Para el otro bolsillo, Zahar Antonovich pedía una cerveza. Varia se la abría primero con el borde del mostrador, se la acercaba a la boca para que él pudiese tomar un trago. Luego Zahar Antonovich ya se la embutía bien bien, para que no la perdiera por el camino. El viejo nunca cruzó la calle por donde debía. Siempre en rojo, siempre cantando canciones militares, como un soldado borracho hacia una metralleta. «¡Ta loco, ta loco!», le gritaban los conductores a través de las ventanillas abiertas de los coches, mientras sus dientes y sus medallas brillaban. La cerveza la apuraba en el banco del patio, debajo del castaño, hablando sobre la guerra consigo mismo o con quien pillara. La mayoría de las veces, conmigo o con Pavlik, a veces con los niños pequeños o incluso con Morkovka. Zahar Antonovich no podía acarrear más de dos cosas a la vez, cerveza y caramelos. Pero tampoco necesitaba más. El pan y la leche se los compraba бедная Tonia, la pobre Tonia, el queso se lo llevaba Galia, y el resto —un borş, una patata cocida, un dedo de salchichón—, se turnaban las mujeres para hacérselo llegar. «Llévale a Zahar», decía Tamara Pavlovna cuando compraba huevos o halva, su mayor debilidad.

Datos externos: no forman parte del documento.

Lemma prefix_single c d s :
  prefix (single c) (String d s) = Ascii.eqb c d.
Proof.
  unfold single. cbn [prefix].
  destruct (ascii_dec c d) as [->|N].
  - rewrite Ascii.eqb_refl. now destruct s.
  - symmetry. now apply Ascii.eqb_neq.
Qed.

Lemma remove_single_step c d s :
  replace (single c) "" (String d s)
  = if Ascii.eqb c d then replace (single c) "" s
    else String d (replace (single c) "" s).
Proof.
  unfold replace, single. cbn [replace_scan].
  fold (single c). rewrite prefix_single.
  now destruct (Ascii.eqb c d).
Qed.

(** Removing a character removes every occurrence of it. *)
Lemma remove_single_gone c s : occurs c (replace (single c) "" s) = false.
Proof.
  induction s as [|d s IH]; [reflexivity|].
  rewrite remove_single_step. destruct (Ascii.eqb c d) eqn:E; [exact IH|].
  cbn [occurs]. now rewrite E.
Qed.

(** Removing a character brings no other character in. *)
Lemma remove_single_keeps_absent c d s :
  occurs c s = false -> occurs c (replace (single d) "" s) = false.
Proof.
  induction s as [|x s IH]; [reflexivity|].
  cbn [occurs]. intros H. apply orb_false_iff in H. destruct H as [H1 H2].
  rewrite remove_single_step. destruct (Ascii.eqb d x); [now apply IH|].
  cbn [occurs]. rewrite H1. now apply IH.
Qed.

Lemma remove_all_keeps_absent c symbols t :
  Forall (fun sym => exists d, sym = single d) symbols ->
  occurs c t = false -> occurs c (remove_all symbols t) = false.
Proof.
  intros F. revert t. induction F as [|sym rest [d ->] _ IH]; intros t H;
    [exact H|].
  apply (IH (replace (single d) "" t)). now apply remove_single_keeps_absent.
Qed.

Lemma remove_all_gone c symbols t :
  Forall (fun sym => exists d, sym = single d) symbols ->
  In (single c) symbols ->
  occurs c (remove_all symbols t) = false.
Proof.
  intros F. revert t. induction F as [|sym rest [d ->] Fr IH]; intros t I;
    [destruct I|].
  destruct I as [E | I].
  - injection E as ->.
    apply (remove_all_keeps_absent c rest (replace (single c) "" t) Fr).
    apply remove_single_gone.
  - exact (IH (replace (single d) "" t) I).
Qed.

End RemoveFacts.

(** X9: when every symbol is a single character, none of those characters
    is left in the sanitized text; so the review count of a record never
    contains a parenthesis. *)
Theorem symbols_are_removed :
  (forall (x : string) (symbols : list string) (c : ascii),
      Forall (fun sym => exists d, sym = single d) symbols ->
      In (single c) symbols ->
      occurs c (sanitize_text x symbols) = false)
  /\ (forall (web : Web) (self : YelpCrawler) (card : Loc) (b : Business)
             (t : string),
        produced web self card b ->
        reviews_count b = Some t ->
        occurs "(" t = false /\ occurs ")" t = false).
Proof.
  assert (G : forall x symbols c,
             Forall (fun sym => exists d, sym = single d) symbols ->
             In (single c) symbols ->
             occurs c (sanitize_text x symbols) = false).
  { intros x symbols c F I. unfold sanitize_text.
    now apply RemoveFacts.remove_all_gone. }
  split; [exact G|].
  intros web self card b t P R.
  assert (S : reviews_count (summary card) = Some t).
  { destruct (produced_cases web self card b P)
      as [[_ ->] | (u & soup & found & w0 & w1 & _ & _ & ->)]; exact R. }
  unfold summary in S. cbn [reviews_count] in S.
  unfold sanitize_element_text in S.
  destruct (select_one review_count_selector card) as [l|]; [|discriminate].
  destruct (negb (truthy (Some l))); [discriminate|].
  injection S as <-.
  assert (F : Forall (fun sym => exists d, sym = single d) ["("; ")"]).
  { repeat constructor; eexists; reflexivity. }
  split; apply G; trivial; simpl; tauto.
Qed.

Lemma symbols_are_removed_witness :
  occurs "(" (sanitize_text " (42) " ["("; ")"]) = false.
Proof.
  apply (proj1 symbols_are_removed).
  - repeat constructor; eexists; reflexivity.
  - now left.
Defined.

(* ================================================================== *)
(** ** The search address *)

Module UrllibFacts.
Import Urllib.

Lemma all_chars_app p s t :
  all_chars p (s ++ t) = all_chars p s && all_chars p t.
Proof.
  induction s as [|c s IH]; [reflexivity|].
  cbn [append all_chars]. now rewrite IH, andb_assoc.
Qed.

Lemma quote_plus_char_query c :
  all_chars query_char (quote_plus_char c) = true.
Proof.
  destruct c as [[] [] [] [] [] [] [] []]; vm_compute; reflexivity.
Qed.

Lemma quote_plus_query s : all_chars query_char (quote_plus s) = true.
Proof.
  induction s as [|c s IH]; [reflexivity|].
  cbn [quote_plus]. now rewrite all_chars_app, quote_plus_char_query, IH.
Qed.

Definition hex_value (d : ascii) : nat :=
  let n := nat_of_ascii d in
  if (n <? 58)%nat then n - 48 else n - 55.

(** Reads one escape [%XY] at the head of a string. *)
Definition read_escape (s : string) : option (nat * string) :=
  match s with
  | String pc (String h (String l r)) =>
      if (nat_of_ascii pc =? 37)%nat
      then Some (16 * hex_value h + hex_value l, r)
      else None
  | _ => None
  end.

(** Reads back the character at the head of an encoded text. *)
Definition read_char (s : string) : option (ascii * string) :=
  match s with
  | EmptyString => None
  | String c r =>
      if (nat_of_ascii c =? 43)%nat then Some (" "%char, r)
      else if (nat_of_ascii c =? 37)%nat then
        match read_escape s with
        | Some (b, r1) =>
            if (b <? 128)%nat then Some (ascii_of_nat b, r1)
            else
              match read_escape r1 with
              | Some (b2, r2) =>
                  Some (ascii_of_nat ((b - 192) * 64 + (b2 - 128)), r2)
              | None => None
              end
        | None => None
        end
      else Some (c, r)
  end.

Lemma read_quote_plus_char c r :
  read_char (quote_plus_char c ++ r) = Some (c, r).
Proof.
  destruct c as [[] [] [] [] [] [] [] []]; vm_compute; reflexivity.
Qed.

(** Different texts are encoded differently. *)
Lemma quote_plus_injective s t : quote_plus s = quote_plus t -> s = t.
Proof.
  revert t. induction s as [|c s IH]; intros [|d t] H.
  - reflexivity.
  - apply (f_equal read_char) in H. cbn [quote_plus] in H.
    rewrite read_quote_plus_char in H. discriminate H.
  - apply (f_equal read_char) in H. cbn [quote_plus] in H.
    rewrite read_quote_plus_char in H. discriminate H.
  - apply (f_equal read_char) in H. cbn [quote_plus] in H.
    rewrite !read_quote_plus_char in H. injection H as -> H.
    f_equal. now apply IH.
Qed.

(** Two texts free of [&] that agree once [&] and a tail are appended
    are equal, and so are the tails. *)
Lemma split_at_ampersand a a' b b' :
  all_chars query_char a = true ->
  all_chars query_char a' = true ->
  (a ++ String "&" b)%string = (a' ++ String "&" b')%string ->
  a = a' /\ b = b'.
Proof.
  revert a'. induction a as [|c a IH]; intros [|c' a'] Ha Ha' H;
    cbn [append] in H.
  - injection H as ->. now split.
  - injection H as <- _. cbn [all_chars] in Ha'.
    apply andb_true_iff in Ha'. destruct Ha' as [X _].
    vm_compute in X. discriminate X.
  - injection H as -> _. cbn [all_chars] in Ha.
    apply andb_true_iff in Ha. destruct Ha as [X _].
    vm_compute in X. discriminate X.
  - injection H as -> H. cbn [all_chars] in Ha, Ha'.
    apply andb_true_iff in Ha. apply andb_true_iff in Ha'.
    destruct (IH a' (proj2 Ha) (proj2 Ha') H) as [-> ->]. now split.
Qed.

Lemma append_cancel (p s t : string) :
  (p ++ s)%string = (p ++ t)%string -> s = t.
Proof.
  induction p as [|c p IH]; cbn [append]; [trivial|].
  intros H. injection H as H. now apply IH.
Qed.

Lemma search_url_shape category location :
  search_url category location
  = ("https://www.yelp.com/search?find_desc="
     ++ quote_plus category
     ++ String "&" ("find_loc=" ++ quote_plus location))%string.
Proof.
  unfold search_url, urlencode. cbn [map concat fst snd].
  change (quote_plus "find_desc") with "find_desc".
  change (quote_plus "find_loc") with "find_loc".
  cbn [append]. reflexivity.
Qed.

End UrllibFacts.

Lemma all_chars_occurs p c s :
  all_chars p s = true -> p c = false -> occurs c s = false.
Proof.
  intros A N. induction s as [|d s IH]; [reflexivity|].
  cbn [all_chars] in A. apply andb_true_iff in A. destruct A as [Pd A].
  cbn [occurs]. rewrite (IH A), orb_false_r.
  destruct (Ascii.eqb c d) eqn:E; [|reflexivity].
  apply Ascii.eqb_eq in E. congruence.
Qed.

(** X10: the address [run] builds is the fixed search address followed by
    the two encoded parameters, and an encoded parameter holds only
    letters, digits and the characters [_ . - ~ + %]: no space, [&], [=],
    [#] or [?] of the category or the location reaches the address. *)
Theorem search_url_is_safe :
  forall (category location : string),
    search_url category location
    = ("https://www.yelp.com/search?find_desc="
       ++ Urllib.quote_plus category
       ++ "&find_loc=" ++ Urllib.quote_plus location)%string
    /\ (forall s,
          all_chars query_char (Urllib.quote_plus s) = true
          /\ occurs " " (Urllib.quote_plus s) = false
          /\ occurs "&" (Urllib.quote_plus s) = false
          /\ occurs "=" (Urllib.quote_plus s) = false
          /\ occurs "#" (Urllib.quote_plus s) = false
          /\ occurs "?" (Urllib.quote_plus s) = false).
Proof.
  intros category location. split.
  - apply UrllibFacts.search_url_shape.
  - intros s. pose proof (UrllibFacts.quote_plus_query s) as Q.
    split; [exact Q|].
    repeat split; apply (all_chars_occurs query_char); trivial.
Qed.

(** X11: the search address determines the category and the location:
    two crawlers with the same address were given the same texts. *)
Theorem search_url_injective :
  forall (category location category' location' : string),
    search_url category location = search_url category' location' ->
    category = category' /\ location = location'.
Proof.
  intros c l c' l' H. rewrite !UrllibFacts.search_url_shape in H.
  apply UrllibFacts.append_cancel in H.
  apply UrllibFacts.split_at_ampersand in H;
    try apply UrllibFacts.quote_plus_query.
  destruct H as [Hc Hl].
  apply UrllibFacts.append_cancel in Hl.
  split; now apply UrllibFacts.quote_plus_injective.
Qed.

Lemma search_url_injective_witness :
  "New York City" = "New York City" /\ "Bakery" = "Bakery".
Proof.
  destruct (search_url_injective "Bakery" "New York City" "Bakery"
              "New York City" eq_refl) as [C L].
  split; [exact L | exact C].
Defined.

Example search_url_of_main :
  search_url "Restaurants" "New York City"
  = "https://www.yelp.com/search?find_desc=Restaurants&find_loc=New+York+City".
Proof. reflexivity. Qed.

(* ================================================================== *)
(** ** A crawler as the constructor makes it *)

Lemma run_unfold web fuel self w :
  run web fuel self w
  = match get_objects_list web
            (mkCrawler (search_url (category self) (location self))
               (number_of_reviews (settings self))
               (max_pages (settings self))) fuel w with
    | (Ok found, w') =>
        (Ok (mkInstance (category self) (location self) found
               (mkCrawler (search_url (category self) (location self))
                  (number_of_reviews (settings self))
                  (max_pages (settings self)))), w')
    | (Raise e, w') => (Raise e, w')
    | (OutOfFuel, w') => (OutOfFuel, w')
    end.
Proof. reflexivity. Qed.

(** X12: a crawler built by the constructor and run once always comes to
    an end within six turns of the loop; it requests at most five listing
    pages, at offsets 0, 10, ... of the search address made from its
    category and location, and every address it requests begins with the
    site origin.  When it returns, the object keeps its category and
    location, holds the returned records as [data], and no record has
    more than five reviews. *)
Theorem default_crawler_run :
  forall (web : Web) (cat loc : string) (spare : nat) (w : World),
    let self := mkCrawler (search_url cat loc) 5 (Some 5%Z) in
    let outcome := run web (6 + spare) (init cat loc) w in
    fst outcome <> OutOfFuel
    /\ (exists m,
          m <= 5
          /\ filter is_listing (sent (snd outcome))
             = filter is_listing (sent w) ++ page_requests self 0 m)
    /\ (exists extra,
          sent (snd outcome) = sent w ++ extra
          /\ Forall (fun rq => prefix origin (url rq) = true) extra)
    /\ (forall crawler,
          fst outcome = Ok crawler ->
          category crawler = cat
          /\ location crawler = loc
          /\ settings crawler = self
          /\ Forall (fun b => List.length (reviews b) <= 5) (data crawler)).
Proof.
  intros web cat loc spare w self outcome.
  assert (O : outcome
              = match get_objects_list web self (6 + spare) w with
                | (Ok found, w') => (Ok (mkInstance cat loc found self), w')
                | (Raise e, w') => (Raise e, w')
                | (OutOfFuel, w') => (OutOfFuel, w')
                end) by reflexivity.
  destruct (get_objects_list web self (6 + spare) w) as [r w'] eqn:E.
  pose proof (pages_loop_finishes web self (6 + spare) 0 [] w 5 eq_refl
                ltac:(simpl; lia)) as F.
  unfold get_objects_list in E. rewrite E in F. cbn [fst] in F.
  destruct (pages_loop_bound web self _ _ _ _ _ _ 5%Z eq_refl E)
    as (m & Hm & B).
  destruct (pages_requests web self _ _ _ _ _ _ E) as (extra & S & A).
  assert (A' : Forall (fun rq => prefix origin (url rq) = true) extra).
  { eapply Forall_impl; [|exact A]. intros rq. unfold on_site.
    destruct (start rq); [|trivial].
    intros ->. unfold self. cbn [search].
    rewrite UrllibFacts.search_url_shape. reflexivity. }
  assert (W : snd outcome = w') by (rewrite O; now destruct r).
  rewrite W. split; [rewrite O; now destruct r|].
  split; [exists m; split; [simpl in Hm; lia | exact B]|].
  split; [now exists extra|].
  intros crawler C. rewrite O in C. destruct r as [found| e |];
    try discriminate C.
  injection C as <-. cbn [category location settings data].
  repeat split.
  apply (pages_loop_records web self
           (fun b => List.length (reviews b) <= 5) _ _ _ _ _ _
           (produced_review_cap web self) (Forall_nil _) E).
Qed.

Mis preferidos eran los caramelos que no se me pegaban a los dientes como los asquerosos tofes. Zahar Antonovich me dejaba coger dos, no uno como al resto de los críos, porque era huérfana y tenía en la boca un gusto mucho más amargo. «Caramelos a cambio de oídos», precisaba él, como si hubiera fijado de antemano el asunto de la escucha. Y comenzaba. Hablaba despacio, mucho, sin parar, pero nunca sobre lo mismo ni sobre el mismo lugar, algo poco habitual en un viejo y antiguo soldado.

A veces me parecía que, sin nuestra escucha, Zahar Antonovich se habría secado, simplemente, como un árbol sin agua. Hay en el mundo gente así, gente que, si no cuenta cosas, no puede vivir. Para ellos, para esa gente siempre hermosa y a menudo loca, la vida debe ser una historia. Porque solo ahí, entre sus costillas blandas y mágicas, hacen ellos las paces con el mal y con el dolor, con las enfermedades y las traiciones, porque ellos lo saben. Saben que una historia no deja jamás las cosas sin resolver. Una historia —incluso la más breve, incluso la más triste— pone siempre buen cuidado en hacer justicia.

14

¡Esa lengua!

Había siempre una pelea entre los oídos y la lengua, pocas veces ganaba la lengua. Las palabras rusas me parecían más largas y significaban varias cosas a la vez. Una letra equivocada te arrojaba de un mundo a otro. Incluso los silencios tenían algo que decir. ¡Si la palabra es breve, hiende como en carne viva! Si es larga, no la pierdas, sigue su paso.

Не обезьяна, а обязaна. No es unmono, sino un deber.

He читать, a cчитать. No es leer, sino contar.

Ты что, coвсем дура? ¿Es que acaso eres tonta?